** Opening THE INPUT block **

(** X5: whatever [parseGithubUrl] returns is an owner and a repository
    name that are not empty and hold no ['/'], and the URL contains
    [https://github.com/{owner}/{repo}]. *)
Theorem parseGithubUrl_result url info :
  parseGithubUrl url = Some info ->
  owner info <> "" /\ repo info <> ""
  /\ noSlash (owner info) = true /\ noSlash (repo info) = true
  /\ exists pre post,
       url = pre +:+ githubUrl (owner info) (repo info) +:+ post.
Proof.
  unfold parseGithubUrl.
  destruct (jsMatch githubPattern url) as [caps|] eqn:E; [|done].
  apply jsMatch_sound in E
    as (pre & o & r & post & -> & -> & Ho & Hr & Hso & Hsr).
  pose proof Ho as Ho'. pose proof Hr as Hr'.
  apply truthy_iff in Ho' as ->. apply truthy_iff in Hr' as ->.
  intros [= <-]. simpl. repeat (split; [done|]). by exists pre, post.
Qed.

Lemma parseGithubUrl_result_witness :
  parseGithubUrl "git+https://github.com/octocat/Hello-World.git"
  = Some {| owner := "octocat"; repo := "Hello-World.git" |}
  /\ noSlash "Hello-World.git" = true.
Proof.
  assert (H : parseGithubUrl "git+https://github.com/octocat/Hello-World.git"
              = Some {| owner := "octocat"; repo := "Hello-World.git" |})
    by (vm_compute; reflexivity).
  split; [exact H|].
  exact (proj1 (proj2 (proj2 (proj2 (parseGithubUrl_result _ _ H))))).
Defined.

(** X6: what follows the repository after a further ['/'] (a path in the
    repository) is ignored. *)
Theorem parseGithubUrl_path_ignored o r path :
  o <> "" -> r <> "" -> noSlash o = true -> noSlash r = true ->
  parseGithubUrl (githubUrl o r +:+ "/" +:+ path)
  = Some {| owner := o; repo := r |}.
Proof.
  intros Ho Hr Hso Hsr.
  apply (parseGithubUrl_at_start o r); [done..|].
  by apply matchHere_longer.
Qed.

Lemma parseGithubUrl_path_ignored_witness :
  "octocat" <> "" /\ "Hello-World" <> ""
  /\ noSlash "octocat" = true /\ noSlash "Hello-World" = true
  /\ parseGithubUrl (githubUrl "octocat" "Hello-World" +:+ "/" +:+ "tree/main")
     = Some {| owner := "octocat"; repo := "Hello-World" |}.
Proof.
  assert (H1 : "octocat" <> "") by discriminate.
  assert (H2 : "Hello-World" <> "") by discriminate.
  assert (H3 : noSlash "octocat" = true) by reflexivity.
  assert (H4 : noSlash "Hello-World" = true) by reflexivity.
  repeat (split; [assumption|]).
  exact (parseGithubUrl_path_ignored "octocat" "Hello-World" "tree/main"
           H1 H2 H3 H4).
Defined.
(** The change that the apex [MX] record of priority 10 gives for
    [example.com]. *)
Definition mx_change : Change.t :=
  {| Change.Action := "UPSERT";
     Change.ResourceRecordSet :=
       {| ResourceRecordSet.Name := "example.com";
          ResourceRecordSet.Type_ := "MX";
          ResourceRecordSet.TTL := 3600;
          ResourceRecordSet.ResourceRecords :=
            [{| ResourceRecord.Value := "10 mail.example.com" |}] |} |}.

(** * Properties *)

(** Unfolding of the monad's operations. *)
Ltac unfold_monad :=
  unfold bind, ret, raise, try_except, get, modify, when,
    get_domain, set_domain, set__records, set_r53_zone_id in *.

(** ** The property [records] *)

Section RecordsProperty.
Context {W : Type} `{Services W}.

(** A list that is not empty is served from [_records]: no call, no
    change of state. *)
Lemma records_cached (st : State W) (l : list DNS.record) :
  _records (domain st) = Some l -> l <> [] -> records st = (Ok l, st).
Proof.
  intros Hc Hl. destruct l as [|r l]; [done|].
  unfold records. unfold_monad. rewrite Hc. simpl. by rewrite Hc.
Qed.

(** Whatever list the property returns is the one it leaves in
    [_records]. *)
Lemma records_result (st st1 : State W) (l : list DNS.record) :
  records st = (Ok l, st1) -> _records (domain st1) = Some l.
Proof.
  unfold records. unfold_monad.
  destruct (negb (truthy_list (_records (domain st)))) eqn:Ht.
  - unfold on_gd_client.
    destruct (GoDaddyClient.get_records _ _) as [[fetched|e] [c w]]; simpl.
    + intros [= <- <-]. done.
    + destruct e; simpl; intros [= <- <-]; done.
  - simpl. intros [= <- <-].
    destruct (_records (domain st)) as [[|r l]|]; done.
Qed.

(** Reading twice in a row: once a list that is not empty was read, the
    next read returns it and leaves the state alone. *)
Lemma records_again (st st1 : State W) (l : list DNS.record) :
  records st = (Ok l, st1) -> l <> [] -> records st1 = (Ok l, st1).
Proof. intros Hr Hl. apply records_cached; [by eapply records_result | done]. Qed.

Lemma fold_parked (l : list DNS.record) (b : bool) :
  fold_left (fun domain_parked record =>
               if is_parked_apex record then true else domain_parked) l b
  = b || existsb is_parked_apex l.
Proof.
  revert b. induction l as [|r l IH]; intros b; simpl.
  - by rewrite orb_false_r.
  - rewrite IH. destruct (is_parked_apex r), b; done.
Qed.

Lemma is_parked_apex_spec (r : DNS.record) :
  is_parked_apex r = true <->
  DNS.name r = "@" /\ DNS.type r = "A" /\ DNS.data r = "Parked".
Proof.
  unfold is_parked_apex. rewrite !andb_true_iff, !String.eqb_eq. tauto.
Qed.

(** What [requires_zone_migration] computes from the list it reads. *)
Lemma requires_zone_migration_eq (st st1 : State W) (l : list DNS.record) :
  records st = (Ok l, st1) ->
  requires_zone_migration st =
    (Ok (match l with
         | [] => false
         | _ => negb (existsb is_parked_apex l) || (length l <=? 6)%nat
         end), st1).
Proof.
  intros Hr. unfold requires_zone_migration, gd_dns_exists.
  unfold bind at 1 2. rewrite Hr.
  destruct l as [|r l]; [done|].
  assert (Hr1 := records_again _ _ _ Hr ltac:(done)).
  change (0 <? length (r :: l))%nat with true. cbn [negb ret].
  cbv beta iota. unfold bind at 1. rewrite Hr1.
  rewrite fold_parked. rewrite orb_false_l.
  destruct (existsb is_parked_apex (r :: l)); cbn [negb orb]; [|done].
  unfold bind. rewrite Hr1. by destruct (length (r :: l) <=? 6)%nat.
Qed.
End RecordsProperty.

** Closing THE INPUT block **

▶ PROMPT: Could you reproduce exactly the lines of the entries above, from the one with "assert (H3 : noSlash" through the one with "intros [= <- <-]. done.", and nothing else?

▶ YOUR RESPONSE:
  assert (H3 : noSlash "octocat" = true) by reflexivity.
  assert (H4 : noSlash "Hello-World" = true) by reflexivity.
  repeat (split; [assumption|]).
  exact (parseGithubUrl_path_ignored "octocat" "Hello-World" "tree/main"
           H1 H2 H3 H4).
Defined.
(** The change that the apex [MX] record of priority 10 gives for
    [example.com]. *)
Definition mx_change : Change.t :=
  {| Change.Action := "UPSERT";
     Change.ResourceRecordSet :=
       {| ResourceRecordSet.Name := "example.com";
          ResourceRecordSet.Type_ := "MX";
          ResourceRecordSet.TTL := 3600;
          ResourceRecordSet.ResourceRecords :=
            [{| ResourceRecord.Value := "10 mail.example.com" |}] |} |}.

(** * Properties *)

(** Unfolding of the monad's operations. *)
Ltac unfold_monad :=
  unfold bind, ret, raise, try_except, get, modify, when,
    get_domain, set_domain, set__records, set_r53_zone_id in *.

(** ** The property [records] *)

Section RecordsProperty.
Context {W : Type} `{Services W}.

(** A list that is not empty is served from [_records]: no call, no
    change of state. *)
Lemma records_cached (st : State W) (l : list DNS.record) :
  _records (domain st) = Some l -> l <> [] -> records st = (Ok l, st).
Proof.
  intros Hc Hl. destruct l as [|r l]; [done|].
  unfold records. unfold_monad. rewrite Hc. simpl. by rewrite Hc.
Qed.

(** Whatever list the property returns is the one it leaves in
    [_records]. *)
Lemma records_result (st st1 : State W) (l : list DNS.record) :
  records st = (Ok l, st1) -> _records (domain st1) = Some l.
Proof.
  unfold records. unfold_monad.
  destruct (negb (truthy_list (_records (domain st)))) eqn:Ht.
  - unfold on_gd_client.
    destruct (GoDaddyClient.get_records _ _) as [[fetched|e] [c w]]; simpl.
    + intros [= <- <-]. done.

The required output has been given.